WORK TASK ▸
Which lines of the data contain the string "WorkAdmission"? Copy every one.

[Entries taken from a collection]
┄┄┄┄┄┄┄┄┄┄┄┄┄┄┄┄┄┄┄┄

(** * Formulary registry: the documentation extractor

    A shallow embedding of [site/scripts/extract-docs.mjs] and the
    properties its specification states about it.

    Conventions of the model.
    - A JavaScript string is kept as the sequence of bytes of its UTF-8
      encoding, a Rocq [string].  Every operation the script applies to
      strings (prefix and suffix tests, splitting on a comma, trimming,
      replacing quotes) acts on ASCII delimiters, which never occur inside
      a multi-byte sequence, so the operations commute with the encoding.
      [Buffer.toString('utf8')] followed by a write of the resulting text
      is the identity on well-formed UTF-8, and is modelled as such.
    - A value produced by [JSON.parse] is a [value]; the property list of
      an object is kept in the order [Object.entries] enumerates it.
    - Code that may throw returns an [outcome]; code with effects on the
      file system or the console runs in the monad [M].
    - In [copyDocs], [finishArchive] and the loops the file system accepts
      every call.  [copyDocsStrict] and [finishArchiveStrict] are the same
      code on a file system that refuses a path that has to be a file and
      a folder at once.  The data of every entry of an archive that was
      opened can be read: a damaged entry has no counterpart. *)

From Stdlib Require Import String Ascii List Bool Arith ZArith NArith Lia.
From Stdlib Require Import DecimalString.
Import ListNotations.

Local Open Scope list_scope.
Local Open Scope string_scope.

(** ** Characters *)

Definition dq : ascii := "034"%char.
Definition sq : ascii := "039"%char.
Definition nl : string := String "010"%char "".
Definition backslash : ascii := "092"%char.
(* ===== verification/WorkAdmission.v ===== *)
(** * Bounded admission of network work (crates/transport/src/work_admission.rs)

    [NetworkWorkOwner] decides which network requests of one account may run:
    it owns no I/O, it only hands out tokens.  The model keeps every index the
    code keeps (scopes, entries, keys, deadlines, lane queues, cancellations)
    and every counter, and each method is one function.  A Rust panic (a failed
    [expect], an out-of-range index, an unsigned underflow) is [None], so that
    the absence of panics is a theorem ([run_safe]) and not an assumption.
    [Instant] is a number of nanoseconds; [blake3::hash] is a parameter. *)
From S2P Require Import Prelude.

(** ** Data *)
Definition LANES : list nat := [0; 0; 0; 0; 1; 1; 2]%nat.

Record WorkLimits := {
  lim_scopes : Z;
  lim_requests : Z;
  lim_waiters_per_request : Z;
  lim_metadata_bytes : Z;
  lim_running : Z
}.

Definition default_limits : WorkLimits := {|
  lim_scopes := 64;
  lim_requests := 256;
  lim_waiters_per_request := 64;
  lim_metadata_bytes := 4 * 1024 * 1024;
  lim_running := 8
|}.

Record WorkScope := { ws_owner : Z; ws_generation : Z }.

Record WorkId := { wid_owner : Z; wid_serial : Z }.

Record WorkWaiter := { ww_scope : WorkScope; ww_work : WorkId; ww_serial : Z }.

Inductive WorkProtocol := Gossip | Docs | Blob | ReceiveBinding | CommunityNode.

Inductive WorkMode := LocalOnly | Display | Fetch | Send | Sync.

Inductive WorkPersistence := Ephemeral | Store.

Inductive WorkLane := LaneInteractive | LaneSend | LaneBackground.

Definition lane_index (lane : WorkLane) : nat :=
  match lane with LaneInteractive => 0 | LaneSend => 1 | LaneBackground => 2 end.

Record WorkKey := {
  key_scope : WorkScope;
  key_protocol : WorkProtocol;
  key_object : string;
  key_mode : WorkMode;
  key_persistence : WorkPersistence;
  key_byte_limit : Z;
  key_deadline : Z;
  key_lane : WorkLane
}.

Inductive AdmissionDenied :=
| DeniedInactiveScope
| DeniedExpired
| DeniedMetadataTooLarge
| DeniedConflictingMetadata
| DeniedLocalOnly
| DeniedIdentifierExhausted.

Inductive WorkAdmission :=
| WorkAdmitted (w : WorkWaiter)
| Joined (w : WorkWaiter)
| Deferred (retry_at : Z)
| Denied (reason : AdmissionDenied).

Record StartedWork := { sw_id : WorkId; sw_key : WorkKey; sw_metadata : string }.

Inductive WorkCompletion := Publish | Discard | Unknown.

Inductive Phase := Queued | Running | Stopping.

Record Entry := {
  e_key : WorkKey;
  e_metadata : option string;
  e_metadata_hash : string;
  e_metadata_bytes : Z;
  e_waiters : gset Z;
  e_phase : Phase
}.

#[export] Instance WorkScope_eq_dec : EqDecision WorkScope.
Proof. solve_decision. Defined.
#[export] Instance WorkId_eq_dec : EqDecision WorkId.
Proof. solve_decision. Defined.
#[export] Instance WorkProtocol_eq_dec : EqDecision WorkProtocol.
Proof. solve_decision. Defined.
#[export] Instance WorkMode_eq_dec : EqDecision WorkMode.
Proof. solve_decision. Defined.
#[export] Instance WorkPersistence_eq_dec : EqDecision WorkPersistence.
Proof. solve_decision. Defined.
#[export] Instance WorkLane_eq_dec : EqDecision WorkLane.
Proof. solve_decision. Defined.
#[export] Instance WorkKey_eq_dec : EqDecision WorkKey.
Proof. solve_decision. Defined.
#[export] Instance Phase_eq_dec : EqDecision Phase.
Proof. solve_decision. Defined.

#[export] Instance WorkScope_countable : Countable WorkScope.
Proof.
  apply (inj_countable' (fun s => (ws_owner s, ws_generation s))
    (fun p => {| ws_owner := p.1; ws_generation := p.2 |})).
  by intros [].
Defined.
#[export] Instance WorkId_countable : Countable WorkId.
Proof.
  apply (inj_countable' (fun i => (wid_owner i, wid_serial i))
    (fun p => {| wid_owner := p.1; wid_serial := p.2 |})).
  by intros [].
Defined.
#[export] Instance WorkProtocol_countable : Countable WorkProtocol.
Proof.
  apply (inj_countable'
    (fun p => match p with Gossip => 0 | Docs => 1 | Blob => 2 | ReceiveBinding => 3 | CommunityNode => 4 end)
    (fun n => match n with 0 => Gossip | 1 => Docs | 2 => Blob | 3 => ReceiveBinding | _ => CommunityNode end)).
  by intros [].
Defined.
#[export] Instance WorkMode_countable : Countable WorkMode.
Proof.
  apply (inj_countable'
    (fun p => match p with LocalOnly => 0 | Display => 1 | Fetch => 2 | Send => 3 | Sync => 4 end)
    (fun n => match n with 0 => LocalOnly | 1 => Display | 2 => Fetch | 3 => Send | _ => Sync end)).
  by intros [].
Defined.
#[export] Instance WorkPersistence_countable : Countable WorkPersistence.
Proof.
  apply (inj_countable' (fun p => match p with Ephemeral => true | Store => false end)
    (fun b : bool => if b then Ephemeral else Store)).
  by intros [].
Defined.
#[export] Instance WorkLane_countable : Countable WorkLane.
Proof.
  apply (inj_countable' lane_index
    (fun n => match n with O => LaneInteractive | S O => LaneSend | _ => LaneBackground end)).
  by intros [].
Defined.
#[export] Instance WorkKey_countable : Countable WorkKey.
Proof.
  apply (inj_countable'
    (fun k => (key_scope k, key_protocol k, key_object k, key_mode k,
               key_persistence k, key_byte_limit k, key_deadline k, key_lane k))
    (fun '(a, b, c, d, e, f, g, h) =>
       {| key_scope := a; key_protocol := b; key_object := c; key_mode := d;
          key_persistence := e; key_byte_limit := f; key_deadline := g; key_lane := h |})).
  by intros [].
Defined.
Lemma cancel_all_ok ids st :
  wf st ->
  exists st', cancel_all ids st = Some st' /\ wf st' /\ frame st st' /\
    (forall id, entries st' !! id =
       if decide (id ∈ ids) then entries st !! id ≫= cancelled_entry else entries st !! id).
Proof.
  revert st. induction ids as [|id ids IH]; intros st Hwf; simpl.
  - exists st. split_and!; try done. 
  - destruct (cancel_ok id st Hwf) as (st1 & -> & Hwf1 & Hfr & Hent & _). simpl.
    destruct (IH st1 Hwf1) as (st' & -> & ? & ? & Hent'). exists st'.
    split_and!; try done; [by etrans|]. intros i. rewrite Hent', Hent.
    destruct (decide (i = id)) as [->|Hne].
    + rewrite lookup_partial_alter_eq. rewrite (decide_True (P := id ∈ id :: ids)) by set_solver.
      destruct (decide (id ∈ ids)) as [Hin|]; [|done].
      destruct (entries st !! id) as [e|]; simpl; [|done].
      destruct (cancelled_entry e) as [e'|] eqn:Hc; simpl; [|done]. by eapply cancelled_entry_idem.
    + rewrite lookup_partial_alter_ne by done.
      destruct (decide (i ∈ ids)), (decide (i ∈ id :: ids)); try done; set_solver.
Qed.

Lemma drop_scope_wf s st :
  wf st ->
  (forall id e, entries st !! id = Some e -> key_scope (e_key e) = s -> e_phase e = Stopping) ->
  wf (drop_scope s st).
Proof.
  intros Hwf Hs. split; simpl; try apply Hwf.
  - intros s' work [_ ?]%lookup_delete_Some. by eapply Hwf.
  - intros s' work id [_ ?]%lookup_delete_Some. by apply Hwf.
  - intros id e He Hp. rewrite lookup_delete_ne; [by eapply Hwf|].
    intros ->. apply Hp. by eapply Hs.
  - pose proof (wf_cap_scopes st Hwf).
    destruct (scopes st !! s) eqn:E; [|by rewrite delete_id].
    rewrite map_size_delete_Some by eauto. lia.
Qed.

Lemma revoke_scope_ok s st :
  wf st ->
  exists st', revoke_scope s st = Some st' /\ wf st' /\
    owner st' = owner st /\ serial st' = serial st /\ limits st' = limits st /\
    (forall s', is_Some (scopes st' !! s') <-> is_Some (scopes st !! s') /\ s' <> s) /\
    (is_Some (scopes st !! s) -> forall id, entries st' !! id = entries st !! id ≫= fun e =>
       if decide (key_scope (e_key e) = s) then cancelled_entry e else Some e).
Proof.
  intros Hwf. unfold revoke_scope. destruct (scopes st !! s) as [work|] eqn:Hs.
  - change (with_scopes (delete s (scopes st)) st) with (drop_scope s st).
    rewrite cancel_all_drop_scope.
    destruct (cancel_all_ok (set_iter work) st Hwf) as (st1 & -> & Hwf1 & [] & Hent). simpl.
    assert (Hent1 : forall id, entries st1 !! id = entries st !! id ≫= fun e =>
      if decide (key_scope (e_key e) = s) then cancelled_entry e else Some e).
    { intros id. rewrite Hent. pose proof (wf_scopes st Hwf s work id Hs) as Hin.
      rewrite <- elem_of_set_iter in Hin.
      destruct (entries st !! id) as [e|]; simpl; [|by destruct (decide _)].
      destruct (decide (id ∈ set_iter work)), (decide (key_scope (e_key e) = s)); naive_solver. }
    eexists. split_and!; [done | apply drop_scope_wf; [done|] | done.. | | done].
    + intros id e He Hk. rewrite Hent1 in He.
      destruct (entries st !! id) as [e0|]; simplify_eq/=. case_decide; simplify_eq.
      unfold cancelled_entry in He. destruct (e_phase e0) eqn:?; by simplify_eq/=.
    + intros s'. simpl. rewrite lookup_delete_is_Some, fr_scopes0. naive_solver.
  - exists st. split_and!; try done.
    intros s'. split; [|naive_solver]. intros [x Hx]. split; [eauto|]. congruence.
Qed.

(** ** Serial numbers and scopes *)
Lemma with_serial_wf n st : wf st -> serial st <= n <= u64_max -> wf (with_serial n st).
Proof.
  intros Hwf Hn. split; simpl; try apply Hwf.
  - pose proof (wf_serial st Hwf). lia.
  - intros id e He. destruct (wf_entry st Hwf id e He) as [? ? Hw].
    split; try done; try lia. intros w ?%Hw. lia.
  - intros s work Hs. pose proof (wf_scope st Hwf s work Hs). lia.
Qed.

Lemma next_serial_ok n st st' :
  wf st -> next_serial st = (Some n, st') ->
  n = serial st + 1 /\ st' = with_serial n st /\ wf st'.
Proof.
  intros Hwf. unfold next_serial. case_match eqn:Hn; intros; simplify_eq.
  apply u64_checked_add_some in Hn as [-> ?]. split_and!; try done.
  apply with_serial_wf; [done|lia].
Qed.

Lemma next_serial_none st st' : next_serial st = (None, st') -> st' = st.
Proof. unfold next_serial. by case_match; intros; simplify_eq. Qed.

┄┄┄┄┄┄┄┄┄┄┄┄┄┄┄┄┄┄┄┄

ANSWER BOX ▸
(* ===== verification/WorkAdmission.v ===== *)
Inductive WorkAdmission :=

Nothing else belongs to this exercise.